Certainly the subsequent and inexcusable failure of the local authority, the Royal Borough of Kensington and Chelsea, to meet the dire needs of survivors in the following days makes a charge of institutional indifference almost self-evident. Some families had to sleep in the open, some went hungry, some were given no advice where to turn for help, some were even handed a £10 note and told to fend for themselves. Some who were evacuated from nearby buildings, in the shadow of the tower, were left without power, light or water on their return to their homes. The institutional response was chaotic and negligent, as the Prime Minister has recognised. It has deeply shamed the city and the country. This is the richest borough in London and hence in the entire Kingdom. Does it really deserve to be called Royal? This was in sharp contrast to the generosity of ordinary folk, rich and poor, from all over London and indeed the whole country, who responded with thousands of gifts of every kind – bedding, clothes, toys, washing materials and sanitary goods, food, bottled water, and above all, kindness.

It is a human instinct to try to make sense of terrible things. Hard questions have to be faced. Where was God in those smoke-filled corridors and burning flats, in the screaming children, the people trapped at windows, some even jumping to their deaths? Did God not care? Or was God to be found in the hearts of the brave rescuers and carers, in the spontaneous reactions of thousands, in the cohesion that the community discovered it possessed under the dire stress of extreme tragedy and disaster?
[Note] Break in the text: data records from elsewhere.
(* ===== verification/Cli.v ===== *)
(** * The command line tool ([tools/cli_main.cpp])

    One process of the tool: the handle through which it reaches a registry,
    in process or over the wire, the publisher with its generation counters, the
    script runner, and the commands of [main].  What is printed is collected; [die]
    ends the process with what happened so far. *)
From S2P Require Import Prelude OrdMap Types Ids Graph Codec State Fold Derive Log Snapshot Store Admit Ingest Session Recovery Views SnapshotBuild Server Client Text Names Json Render Script.
From Stdlib Require Import (notations) Ascii.
#[local] Open Scope string_scope.
#[local] Open Scope Z_scope.

(** ** Options *)

Record Options := mkCliOptions {
  opt_store : string;
  opt_host : string;
  opt_port : Z;
  opt_has_endpoint : bool;
  opt_no_fsync : bool;
  opt_salvage : bool;
  opt_verbose : bool;
  opt_quiet : bool;
  opt_fixed_time : bool;
  opt_time_base : Z;
}.

Definition default_cli_options : Options := mkCliOptions "" "127.0.0.1" 0 false false false false false false 0.

(** ** The handle *)

(** One registry, whichever way it is reached. *)
Class Handle (H : Type) := {
  handle_open_session : SourceDescriptor -> Z -> H -> Outcome OpenSessionResult * H;
  handle_publish : Evidence -> H -> Outcome IngestResult * H;
  handle_query_port : PortRef -> ValidationPolicy.t -> H -> Outcome PortView * H;
  handle_query_object : ObjectId -> H -> Outcome ObjectView * H;
  handle_history : ObjectId -> H -> Outcome ObjectHistory * H;
  handle_inspect : Z -> H -> Outcome InspectionView * H;
  handle_snapshot : H -> Outcome TopologySnapshot * H;
  handle_digest : H -> Outcome (list Z) * H;
  handle_stats : H -> Outcome RegistryStats * H;
  handle_close : H -> H;
}.

(** [local_]: a registry in this process, and what its clock will read during
    each of the calls to come. *)
Record Local (S : Type) := mkLocal { lc_registry : Impl S; lc_clock : nat -> nat -> Z }.
Arguments mkLocal {S} _ _.
Arguments lc_registry {S} _.
Arguments lc_clock {S} _.

(** After a call that left the registry [impl]. *)
Definition next_call {S} (impl : Impl S) (h : Local S) : Local S := mkLocal impl (fun i => lc_clock h (Datatypes.S i)).

(** A call that only reads. *)
Definition local_read {S A} (f : Impl S -> Outcome A) (h : Local S) : Outcome A * Local S :=
  (f (lc_registry h), next_call (lc_registry h) h).

#[export] Instance local_handle {S} `{AppendLog S, StoreCounters S} : Handle (Local S) := {
  handle_open_session := fun descriptor incarnation h =>
    let '(result, impl) := open_session descriptor incarnation (lc_clock h 0%nat 0%nat) (lc_clock h 0%nat 1%nat) (lc_registry h) in
    (inl result, next_call impl h);
  handle_publish := fun evidence h =>
    let '(result, impl) := registry_ingest (lc_clock h 0%nat 0%nat) evidence (lc_registry h) in (inl result, next_call impl h);
  handle_query_port := fun port policy => local_read (fun impl => query_port (im_state impl) (im_limits impl) port policy);
  handle_query_object := fun object =>
    local_read (fun impl => query_object (im_state impl) (im_limits impl) object default_query_options);
  handle_history := fun object => local_read (fun impl => query_history (im_state impl) (im_limits impl) object 256);
  handle_inspect := fun max_entries =>
    local_read (fun impl => inl (inspect (im_state impl) (im_limits impl) (im_refusals impl) max_entries));
  handle_snapshot := local_read (fun impl => inl (build_snapshot (im_state impl) (im_limits impl)));
  handle_digest := local_read (fun impl => inl (graph_digest (build_snapshot (im_state impl) (im_limits impl))));
  handle_stats := local_read (fun impl => inl (build_stats (im_state impl) (im_recovery impl) (im_store impl)));
  handle_close := fun h => mkLocal (close_registry (lc_registry h)) (lc_clock h);
}.

(** [remote_]: a client and the peer it talks to. *)
Definition Remote (P : Type) : Type := Client * P.

Definition remote_do {P A} (f : Client -> P -> Outcome A * Client * P) (h : Remote P) : Outcome A * Remote P :=
  let '(result, c, peer) := f h.1 h.2 in (result, (c, peer)).

#[export] Instance remote_handle {P} `{Peer P} : Handle (Remote P) := {
  handle_open_session := fun descriptor incarnation => remote_do (client_open_session descriptor incarnation);
  handle_publish := fun evidence => remote_do (client_publish evidence);
  handle_query_port := fun port policy => remote_do (client_query_port port policy);
  handle_query_object := fun object => remote_do (client_query_object object default_query_options);
  handle_history := fun object => remote_do (client_query_history object 256);
  handle_inspect := fun max_entries => remote_do (client_inspect max_entries);
  handle_snapshot := remote_do client_snapshot;
  handle_digest := remote_do client_graph_digest;
  handle_stats := remote_do client_stats;
  handle_close := fun h => (client_close h.1, h.2);
}.

(** ** The process *)

Record StreamState := mkStream { st_id : SourceId; st_incarnation : Z; st_generation : Z; st_name : string }.

(** The publisher, the handle, the clock readings to come, and the lines written
    to the two output streams. *)
Record Process (H : Type) := mkProcess {
  pr_handle : H;
  pr_streams : ordmap SourceId StreamState;
  pr_names : ordmap string SourceId;
  pr_current : SourceId;
  pr_published : Z;
  pr_refused : Z;
  pr_clock : nat -> Z;
  pr_out : list Text;
  pr_err : list Text;
}.
Arguments mkProcess {H} _ _ _ _ _ _ _ _ _.
Arguments pr_handle {H} _.
Arguments pr_streams {H} _.
Arguments pr_names {H} _.
Arguments pr_current {H} _.
Arguments pr_published {H} _.
Arguments pr_refused {H} _.
Arguments pr_clock {H} _.
Arguments pr_out {H} _.
Arguments pr_err {H} _.

Definition new_process {H} (clock : nat -> Z) (h : H) : Process H := mkProcess h [] [] nil_id 0 0 clock [] [].

(** A part of the program: its result, or the end of the process. *)
Definition Run (H A : Type) : Type := Process H -> (A + Exit) * Process H.

#[export] Instance Run_ret {H} : MRet (Run H) := fun _ a p => (inl a, p).
#[export] Instance Run_bind {H} : MBind (Run H) := fun _ _ k m p =>
  match m p with (inl a, p) => k a p | (inr e, p) => (inr e, p) end.

Section process.
Context {H : Type} `{Handle H}.

(** What is read from arguments ends the process the same way. *)
Definition lift {A} (m : Parse A) : Run H A := fun p => (m, p).
Definition quit {A} (code : Z) (message : string) : Run H A := fun p => (inr (mkExit code message), p).

Definition print (text : Text) : Run H unit := fun p =>
  (inl tt, mkProcess (pr_handle p) (pr_streams p) (pr_names p) (pr_current p) (pr_published p) (pr_refused p) (pr_clock p)
     (pr_out p ++ [text]) (pr_err p)).
Definition complain (text : Text) : Run H unit := fun p =>
  (inl tt, mkProcess (pr_handle p) (pr_streams p) (pr_names p) (pr_current p) (pr_published p) (pr_refused p) (pr_clock p)
     (pr_out p) (pr_err p ++ [text])).

(** A call on the handle. *)
Definition ask {A} (f : H -> Outcome A * H) : Run H (Outcome A) := fun p =>
  let '(result, h) := f (pr_handle p) in
  (inl result, mkProcess h (pr_streams p) (pr_names p) (pr_current p) (pr_published p) (pr_refused p) (pr_clock p) (pr_out p)
                 (pr_err p)).

(** [if (!result.has_value()) die(result.error().describe(), code);] *)
Definition value_or_die {A} (code : Z) (result : Outcome A) : Run H A :=
  match result with inl value => mret value | inr error => quit code (describe error) end.

(** ** The publisher *)

(** The stream an opened source starts with. *)
Definition start_stream (descriptor : SourceDescriptor) (incarnation : Z) : Run H unit := fun p =>
  (inl tt, mkProcess (pr_handle p)
     (map_set (src_id descriptor) (mkStream (src_id descriptor) incarnation 0 (src_name descriptor)) (pr_streams p))
     (map_set (src_name descriptor) (src_id descriptor) (pr_names p)) (src_id descriptor) (pr_published p) (pr_refused p)
     (pr_clock p) (pr_out p) (pr_err p)).

Definition publisher_open_source (descriptor : SourceDescriptor) (incarnation : Z) (announce : bool) : Run H unit :=
  result ← ask (handle_open_session descriptor incarnation);
  value ← value_or_die 2 result;
  _ ← (if announce then print (to_json_open_session_result value) else mret tt);
  start_stream descriptor incarnation.
Lemma publish_runs options files command rest clock (h : H) :
  command ∈ publish_commands -> fi_inline files <> Unopened ->
  exists p, run_main options files (command :: rest) clock h = (if script_lost files command then 0 else 2, p) /\
    pr_handle p = (if script_lost files command then handle_close h else h) /\ pr_out p = [].
Proof.
  intros Hin Hf. set (rest' := filter (fun text => text <> "--live-only") rest).
  pose proof (publish_command_ends options files command rest' (new_process clock h) eq_refl Hf) as Hend.
  assert (Ec : run_command options files command rest = (_ ← publish_command options files command rest'; mret 0)).
  { unfold publish_commands, inline_commands in Hin. cbn [app] in Hin. rewrite !elem_of_cons, elem_of_nil in Hin.
    destruct_or!; try done; subst; reflexivity. }
  unfold run_main. rewrite Ec. unfold mbind, Run_bind. destruct (script_lost files command).
  - rewrite Hend. by eexists.
  - destruct Hend as [message E]. rewrite E. by eexists.
Qed.
End one_shot.

(** C40: The commands that publish one record never publish it. [attach], [detach],
    [move], [reincarnate], the lifecycle commands and the [publish-...] commands
    need a source, and a process that runs one of them has opened none. When the
    command line is in order (it names such a command and exactly one of a store
    and an endpoint, and does not ask for help), the registry opens, and the file of
    the inline script can be opened for writing, the process sends nothing to the
    registry and prints no answer, whatever the arguments; it exits with code 2,
    except that it exits with code 0 when not one character of the inline script
    reaches its file, because nobody looks at the stream. *)
Theorem one_shot_commands_fail {H} `{Handle H} open_handle files clock argv options command rest (h : H) :
  parse_arguments argv default_cli_options [] = inl (options, command :: rest) -> command ∈ publish_commands ->
  is_empty (opt_store options) = opt_has_endpoint options -> open_handle options = inl h -> fi_inline files <> Unopened ->
  exists p, cli_main open_handle files clock argv = (if script_lost files command then 0 else 2, Some p) /\
    pr_handle p = (if script_lost files command then handle_close h else h) /\ pr_out p = [].
Proof.
  intros Hargs Hin Hone Hopen Hf. destruct (publish_runs options files command rest clock h Hin Hf) as (p & E & Hh & Ho).
  exists p. unfold cli_main. rewrite Hargs, Hone, Hopen, E. by destruct (opt_has_endpoint options).
Qed.

(** A file that cannot be written is run all the same, with what it held. *)
Lemma stale_script_is_run {H} `{Handle H} options files command rest :
  fi_inline files = Unopened -> command ∈ inline_commands ->
  publish_command options files command rest = run_script options kInlinePath (fi_read files kInlinePath).
Proof.
  intros Hf Hin. unfold publish_command, inline_content. rewrite Hf. unfold inline_commands in Hin.
  rewrite !elem_of_cons, elem_of_nil in Hin. destruct_or!; try done; by subst.
Qed.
Or even in the work of local communities and the skilled and careful attention of pastors of all the many faiths in the area? Was not God present in the prayerful silence which Cardinal Vincent Nichols called for, as the one truly meaningful response to such suffering, bewilderment and grief? Will God still not be present if and when Britain decides, in the name of humanity and all that is sacred, never to turn its back on Grenfell Tower again?

Some days later the same local community response was on display when a man died in a terrorist attack on worshippers outside Finsbury Park Mosque, after Ramadan prayers. The police were there in a minute, and leaders of many local faith communities gathered round to denounce the atrocity and pray for the victims, some of whom were seriously injured. The lessons are there to see. To regard any individual or group as excluded because of difference, as a “them” in contrast to those who are “us”, is to be an accomplice in crimes and disasters yet to happen. It sets the stage for future horrors. The common good excludes nobody, or it is neither common nor good.